# EXERCISE INPUT:
(* ===== verification/Strings.v ===== *)
(** * lib.c: strings and numbers

    A [const int8_t*] is the list of the bytes (0 to 255) from the pointer to
    the end of the object it points into; [None] is a read or a write outside
    the object. *)
From S2P Require Import Prelude.

(** ** Definitions *)

Fixpoint strlen (s : list Z) : option Z :=
  match s with
  | [] => None
  | b :: s => if b =? 0 then Some 0 else n ← strlen s; Some (n + 1)
  end.

Fixpoint strncmp_loop (n : nat) (s1 s2 : list Z) : option Z :=
  match n with
  | O => Some 0
  | S n =>
      match s1, s2 with
      | c1 :: s1, c2 :: s2 =>
          if negb (c1 =? c2) || (c1 =? 0) then Some (s8 c1 - s8 c2)
          else strncmp_loop n s1 s2
      | _, _ => None
      end
  end.
Definition strncmp (s1 s2 : list Z) (n : Z) : option Z :=
  strncmp_loop (Z.to_nat (u32 n)) s1 s2.

Fixpoint strcpy (dest src : list Z) : option (list Z) :=
  match dest, src with
  | _ :: dest, c :: src =>
      if c =? 0 then Some (0 :: dest) else d ← strcpy dest src; Some (c :: d)
  | _, _ => None
  end.

(** The first loop reads [src[i]] before it tests [i < n]. *)
Fixpoint strncpy_loop (n : nat) (dest src : list Z) {struct src} : option (list Z) :=
  match src with
  | [] => None
  | c :: src =>
      if c =? 0 then
        if decide (n <= length dest)%nat then Some (replicate n 0 ++ drop n dest) else None
      else
        match n, dest with
        | O, _ => Some dest
        | S n, _ :: dest => d ← strncpy_loop n dest src; Some (c :: d)
        | S _, [] => None
        end
  end.
Definition strncpy (dest src : list Z) (n : Z) : option (list Z) :=
  strncpy_loop (Z.to_nat (u32 n)) dest src.

(** The swap loop of [strrev]; [beg < end] decreases by two. *)
Fixpoint strrev_loop (fuel : nat) (s : list Z) (beg_ end_ : Z) : option (list Z) :=
  match fuel with
  | O => None
  | S fuel =>
      if beg_ <? end_ then
        tmp ← lget s end_;
        b ← lget s beg_;
        s ← lset s end_ b;
        s ← lset s beg_ tmp;
        strrev_loop fuel s (beg_ + 1) (end_ - 1)
      else Some s
  end.
Definition strrev (s : list Z) : option (list Z) :=
  n ← strlen s; strrev_loop (S (length s)) s 0 (n - 1).

(** ["0123456789ABCDEFGHIJKLMNOPQRSTUVWXYZ"] and its NUL. *)
Definition lookup_digits : list Z :=
  [48;49;50;51;52;53;54;55;56;57;65;66;67;68;69;70;71;72;73;74;75;76;77;78;79;80;
   81;82;83;84;85;86;87;88;89;90;0].

(** The digits of [newval], lowest first; the loop divides by [radix], so 33
    rounds are enough for every radix of at least two. *)
Fixpoint itoa_loop (fuel : nat) (newval radix : Z) : option (list Z) :=
  match fuel with
  | O => None
  | S fuel =>
      if newval =? 0 then Some []
      else
        c ← lget lookup_digits (s32 (newval mod radix));
        ds ← itoa_loop fuel (newval / radix) radix;
        Some (c :: ds)
  end.

(** What [itoa] leaves at the start of [buf]: a NUL-terminated string. *)
Definition itoa (value radix : Z) : option (list Z) :=
  if u32 radix =? 0 then None
  else if u32 value =? 0 then Some [48; 0]
  else ds ← itoa_loop 33 (u32 value) (u32 radix); strrev (ds ++ [0]).

(** ** Strings *)

(** [s] holds the string [t]: [t] has no NUL, and a NUL follows it. *)
Definition cstring (s t : list Z) : Prop :=
  Forall (fun c => 0 < c < 256) t /\ exists rest, s = t ++ 0 :: rest.

Lemma strlen_cstring s t : cstring s t -> strlen s = Some (Z.of_nat (length t)).
Proof.
  intros [Ht [rest ->]]. induction Ht as [|c t Hc _ IH]; [done|].
  cbn. rewrite (proj2 (Z.eqb_neq c 0)), IH by lia. cbn. f_equal. lia.
Qed.

Lemma strlen_Some s n :
  Forall (fun c => 0 <= c < 256) s -> strlen s = Some n ->
  cstring s (take (Z.to_nat n) s) /\ 0 <= n < Z.of_nat (length s).
Proof.
  intros Hs. revert n. induction Hs as [|c s Hc Hs IH]; intros n; [done|]. cbn [strlen].
  destruct (Z.eqb_spec c 0) as [->|Hc0].
  { intros [= <-]. split; [|cbn; lia]. split; [constructor|by eexists]. }
  destruct (strlen s) as [m|]; [|done]. intros [= <-].
  destruct (IH m eq_refl) as [[Ht [r Hr]] Hm].
  replace (Z.to_nat (m + 1)) with (S (Z.to_nat m)) by lia. split; [|cbn; lia].
  split; cbn; [constructor; [lia|done]|]. exists r. by rewrite Hr at 1.
Qed.

Lemma strncmp_loop_cstring n s1 s2 t1 t2 :
  cstring s1 t1 -> cstring s2 t2 ->
  exists r, strncmp_loop n s1 s2 = Some r /\ (r = 0 <-> take n t1 = take n t2).
Proof.
  revert s1 s2 t1 t2. induction n as [|n IH]; intros s1 s2 t1 t2 H1 H2.
  { by exists 0. }
  destruct H1 as [H1 [r1 ->]], H2 as [H2 [r2 ->]].
  destruct H1 as [|c1 t1 Hc1 H1], H2 as [|c2 t2 Hc2 H2]; cbn [strncmp_loop app take].
  - by exists 0.
  - rewrite (proj2 (Z.eqb_neq 0 c2)) by lia. cbn.
    eexists. split; [done|]. split; [|done]. unfold s8. intros. exfalso. divlia.
  - rewrite (proj2 (Z.eqb_neq c1 0)) by lia. cbn.
    eexists. split; [done|]. split; [|done]. unfold s8. intros. exfalso. divlia.
  - rewrite (proj2 (Z.eqb_neq c1 0)) by lia. rewrite orb_false_r.
    destruct (Z.eqb_spec c1 c2) as [->|Hne]; cbn.
    + destruct (IH (t1 ++ 0 :: r1) (t2 ++ 0 :: r2) t1 t2) as [r [Hr1 Hr2]].
      * split; eauto.
      * split; eauto.
      * exists r. split; [done|]. rewrite Hr2. split; [by intros ->|by intros [=]].
    + eexists. split; [done|]. rewrite s8_eq_iff by lia. split; [done|by intros [=]].
Qed.

(** The text in a field that a NUL ends only if there is room for it. *)
Fixpoint upto0 (l : list Z) : list Z :=
  match l with
  | [] => []
  | c :: l => if c =? 0 then [] else c :: upto0 l
  end.

Lemma strncmp_loop_field n : forall d t,
  Forall (fun c => 0 <= c < 256) d -> Forall (fun c => 0 < c < 256) t ->
  (n <= length d)%nat -> (length t <= n)%nat ->
  exists r, strncmp_loop n d (t ++ [0]) = Some r /\ (r = 0 <-> upto0 (take n d) = t).
Proof.
  induction n as [|n IH]; intros d t Hd Ht Hdl Htl.
  { destruct t; [|cbn in Htl; lia]. exists 0. by destruct d. }
  destruct Hd as [|c1 d Hc1 Hd]; [cbn in Hdl; lia|].
  destruct Ht as [|c2 t Hc2 Ht]; cbn [strncmp_loop app take upto0 length] in *.
  - destruct (Z.eqb_spec c1 0) as [->|Hne]; cbn; [by exists 0|].
    eexists. split; [done|]. split; [|done]. unfold s8. intros. exfalso. divlia.
  - destruct (Z.eqb_spec c1 c2) as [->|Hne]; cbn [negb orb].
    + rewrite (proj2 (Z.eqb_neq c2 0)) by lia.
      destruct (IH d t) as (r & Hr & Hiff); [done|done|lia|lia|].
      exists r. split; [done|]. rewrite Hiff. split; [by intros ->|by intros [=]].
    + eexists. split; [done|]. rewrite s8_eq_iff by lia. split; [done|].
      case_match; [done|]. by intros [=].
Qed.

Lemma strcpy_cstring dest s t :
  cstring s t -> (length t < length dest)%nat ->
  strcpy dest s = Some (t ++ 0 :: drop (S (length t)) dest).
Proof.
  intros [Ht [r ->]]. revert dest. induction Ht as [|c t Hc Ht IH]; intros [|d dest] Hd;
    cbn in *; try lia; [done|].
  rewrite (proj2 (Z.eqb_neq c 0)) by lia. by rewrite IH by lia.
Qed.

Lemma strncpy_loop_cstring n dest s t :
  cstring s t -> (n <= length dest)%nat ->
  strncpy_loop n dest s =
    Some (take n t ++ replicate (n - length t) 0 ++ drop n dest).
Proof.
  intros [Ht [r ->]]. revert n dest.
  induction Ht as [|c t Hc Ht IH]; intros n dest Hd; cbn [strncpy_loop app].
  - rewrite Z.eqb_refl, decide_True, take_nil by done. cbn. by rewrite Nat.sub_0_r.
  - rewrite (proj2 (Z.eqb_neq c 0)) by lia.
    destruct n as [|n], dest as [|d dest]; cbn in *; try lia; [done|done|].
    by rewrite IH by lia.
Qed.

(** ** Reversal *)

Lemma strrev_loop_spec fuel s b e :
  0 <= b -> e < Z.of_nat (length s) -> e - b + 1 < Z.of_nat fuel ->
  (0 < fuel)%nat ->
  exists s', strrev_loop fuel s b e = Some s' /\ length s' = length s /\
    forall i, lget s' i = if decide (b <= i <= e) then lget s (b + e - i) else lget s i.
Proof.
  revert s b e. induction fuel as [|fuel IH]; intros s b e Hb He Hf Hpos; [lia|].
  cbn [strrev_loop]. destruct (Z.ltb_spec b e) as [Hlt|Hge].
  - destruct (lget_Some s e) as [x Hx]; [lia|]. destruct (lget_Some s b) as [y Hy]; [lia|].
    rewrite Hx. cbn. rewrite Hy. cbn.
    destruct (lset s e y) as [s1|] eqn:E1; [|unfold lset in E1; case_decide; [done|lia]].
    pose proof (lset_length _ _ _ _ E1) as L1. cbn.
    destruct (lset s1 b x) as [s2|] eqn:E2; [|unfold lset in E2; case_decide; [done|lia]].
    pose proof (lset_length _ _ _ _ E2) as L2. cbn.
    destruct (IH s2 (b + 1) (e - 1)) as (s' & -> & Hlen & Hs'); [lia..|].
    exists s'. split; [done|]. split; [congruence|]. intros i. rewrite Hs'.
    destruct (decide (i = b)) as [->|Hib].
    { rewrite decide_False, decide_True by lia.
      rewrite (lget_lset_eq _ _ _ _ E2), <- Hx. f_equal. lia. }
    destruct (decide (i = e)) as [->|Hie].
    { rewrite decide_False, decide_True, (lget_lset_ne _ _ e _ _ E2) by lia.
      rewrite (lget_lset_eq _ _ _ _ E1), <- Hy. f_equal. lia. }
    assert (Hn : forall j, j <> b -> j <> e -> lget s2 j = lget s j).
    { intros j ??. rewrite (lget_lset_ne _ _ j _ _ E2), (lget_lset_ne _ _ j _ _ E1); auto. }
    repeat case_decide; try lia; rewrite Hn by lia; f_equal; lia.
  - exists s. repeat split; try done. intros i. case_decide; [|done]. f_equal. lia.
Qed.

Lemma lget_rev (t : list Z) i :
  0 <= i < Z.of_nat (length t) -> lget (rev t) i = lget t (Z.of_nat (length t) - 1 - i).
Proof.
  intros. unfold lget. rewrite !decide_True by lia.
  rewrite rev_alt. change (rev_append t []) with (reverse t).
  rewrite reverse_lookup by lia. f_equal. lia.
Qed.

Lemma strrev_cstring s t : cstring s t ->
  exists rest, s = t ++ 0 :: rest /\ strrev s = Some (rev t ++ 0 :: rest).
Proof.
  intros Hs. pose proof (strlen_cstring _ _ Hs) as Hl. destruct Hs as [Ht [r ->]].
  exists r. split; [done|]. unfold strrev. rewrite Hl. cbn [mbind option_bind].
  set (s := t ++ 0 :: r) in *.
  assert (Hlen : length s = (length t + S (length r))%nat) by (unfold s; by rewrite length_app).
  destruct (strrev_loop_spec (S (length s)) s 0 (Z.of_nat (length t) - 1))
    as (s' & -> & Hlen' & Hs'); [lia..|].
  f_equal. apply list_eq_lget.
  { by rewrite length_app, length_rev, Hlen', Hlen. }
  intros i Hi. rewrite Hs'. case_decide as Hd.
  - rewrite lget_app_l by (rewrite length_rev; lia). rewrite lget_rev by lia.
    unfold s. rewrite lget_app_l by lia. f_equal; lia.
  - unfold s, lget. rewrite !decide_True by lia.
    rewrite !lookup_app_r by (rewrite ?length_rev; lia). by rewrite length_rev.
Qed.

(** ** Numbers *)

(** The value a digit character stands for, and the value of a numeral, most
    significant digit first. *)
Definition digit_value (c : Z) : Z := if c <=? 57 then c - 48 else c - 55.
Definition parse (radix : Z) (ds : list Z) : Z :=
  fold_left (fun acc c => acc * radix + digit_value c) ds 0.

Definition is_digit (radix c : Z) : Prop :=
  (48 <= c <= 57 \/ 65 <= c <= 90) /\ digit_value c < radix.

Lemma lookup_digits_value i : 0 <= i < 36 ->
  exists c, lget lookup_digits i = Some c /\ digit_value c = i /\
    (48 <= c <= 57 \/ 65 <= c <= 90).
Proof.
  intros Hi.
  assert (Hall : Forall (fun n => exists c, lget lookup_digits (Z.of_nat n) = Some c /\
     digit_value c = Z.of_nat n /\ (48 <= c <= 57 \/ 65 <= c <= 90)) (seq 0 36)).
  { repeat constructor; eexists; (split; [reflexivity|]); (split; [reflexivity|lia]). }
  rewrite Forall_forall in Hall. specialize (Hall (Z.to_nat i)).
  rewrite Z2Nat.id in Hall by lia. apply Hall. apply elem_of_seq. lia.
Qed.

Lemma parse_app radix ds c : parse radix (ds ++ [c]) = parse radix ds * radix + digit_value c.
Proof. unfold parse. by rewrite fold_left_app. Qed.

Lemma itoa_loop_spec fuel v radix :
  2 <= radix <= 36 -> 0 <= v < 2 ^ (Z.of_nat fuel - 1) -> 1 <= Z.of_nat fuel ->
  exists ds, itoa_loop fuel v radix = Some ds /\ parse radix (rev ds) = v /\
    Forall (is_digit radix) ds /\ Z.of_nat (length ds) < Z.of_nat fuel /\
    (forall c, last ds = Some c -> c <> 48) /\ (ds = [] <-> v = 0).
Proof.
  intros Hr. revert v. induction fuel as [|fuel IH]; intros v Hv Hf; [lia|].
  cbn [itoa_loop]. destruct (Z.eqb_spec v 0) as [->|Hv0].
  { exists []. repeat split; try done. }
  destruct fuel as [|fuel]; [change (Z.of_nat 1 - 1) with 0 in Hv; lia|].
  assert (Hm : 0 <= v mod radix < radix) by (apply Z.mod_pos_bound; lia).
  rewrite s32_small by lia.
  destruct (lookup_digits_value (v mod radix)) as (c & -> & Hc & Hcd); [lia|].
  cbn [mbind option_bind].
  destruct (IH (v / radix)) as (ds & -> & Hp & Hd & Hl & Hz & He); [|lia|].
  { split; [apply Z.div_pos; lia|]. apply Z.div_lt_upper_bound; [lia|].
    replace (Z.of_nat (S (S fuel)) - 1) with (Z.succ (Z.of_nat (S fuel) - 1)) in Hv by lia.
    rewrite Z.pow_succ_r in Hv by lia. nia. }
  assert (Hdm := Z.div_mod v radix ltac:(lia)).
  exists (c :: ds). split; [done|]. split; [|split; [|split; [|split]]].
  - cbn [rev]. rewrite parse_app, Hp, Hc. lia.
  - constructor; [split; [done|lia]|done].
  - cbn [length]. lia.
  - intros c' Hlast. destruct ds as [|d ds]; [|apply Hz; by rewrite <- Hlast].
    injection Hlast as <-. intros ->. rewrite (proj1 He eq_refl) in Hdm.
    change (digit_value 48) with 0 in Hc. lia.
  - split; [done|lia].
Qed.

(** [itoa] leaves at the start of its buffer the numeral of [value], without
    leading zeros, in at most 32 digits. *)
Lemma itoa_numeral value radix :
  2 <= radix <= 36 -> 0 <= value < 2 ^ 32 ->
  exists ds, itoa value radix = Some (ds ++ [0]) /\ parse radix ds = value /\
    Forall (is_digit radix) ds /\ (0 < length ds <= 32)%nat /\
    (forall c, head ds = Some c -> c = 48 -> ds = [48]).
Proof.
  intros Hr Hv. change (2 ^ 32) with 4294967296 in Hv. unfold itoa. autorewrite with width.
  rewrite (proj2 (Z.eqb_neq radix 0)) by lia.
  destruct (Z.eqb_spec value 0) as [->|Hv0].
  { exists [48]. repeat split; try done; [|cbn; lia..].
    constructor; [|done]. split; [lia|cbn; lia]. }
  destruct (itoa_loop_spec 33 value radix) as (ds & -> & Hp & Hd & Hl & Hz & He);
    [done|change (2 ^ _) with 4294967296; lia|lia|].
  cbn [mbind option_bind].
  assert (Hcs : cstring (ds ++ [0]) ds).
  { split; [|by exists []]. eapply Forall_impl; [exact Hd|]. intros c [Hc _]. lia. }
  destruct (strrev_cstring _ _ Hcs) as (rest & Hrest & ->).
  apply app_inv_head in Hrest. injection Hrest as <-.
  exists (rev ds). split; [done|]. split; [done|]. split; [by apply Forall_rev|].
  rewrite length_rev. assert (ds <> []) by (intros ->%He; lia).
  split; [destruct ds; [done|cbn in *; lia]|].
  intros c Hc ->. destruct ds as [|d ds] using rev_ind; [done|].
  rewrite rev_app_distr in Hc. cbn in Hc. injection Hc as ->.
  exfalso. apply (Hz 48); [|done]. by rewrite last_snoc.
Qed.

# WHAT THE TASK REQUIRES:
Answer with a number only: how many lines above include the word "replicate"?

# TASK OUTPUT:
2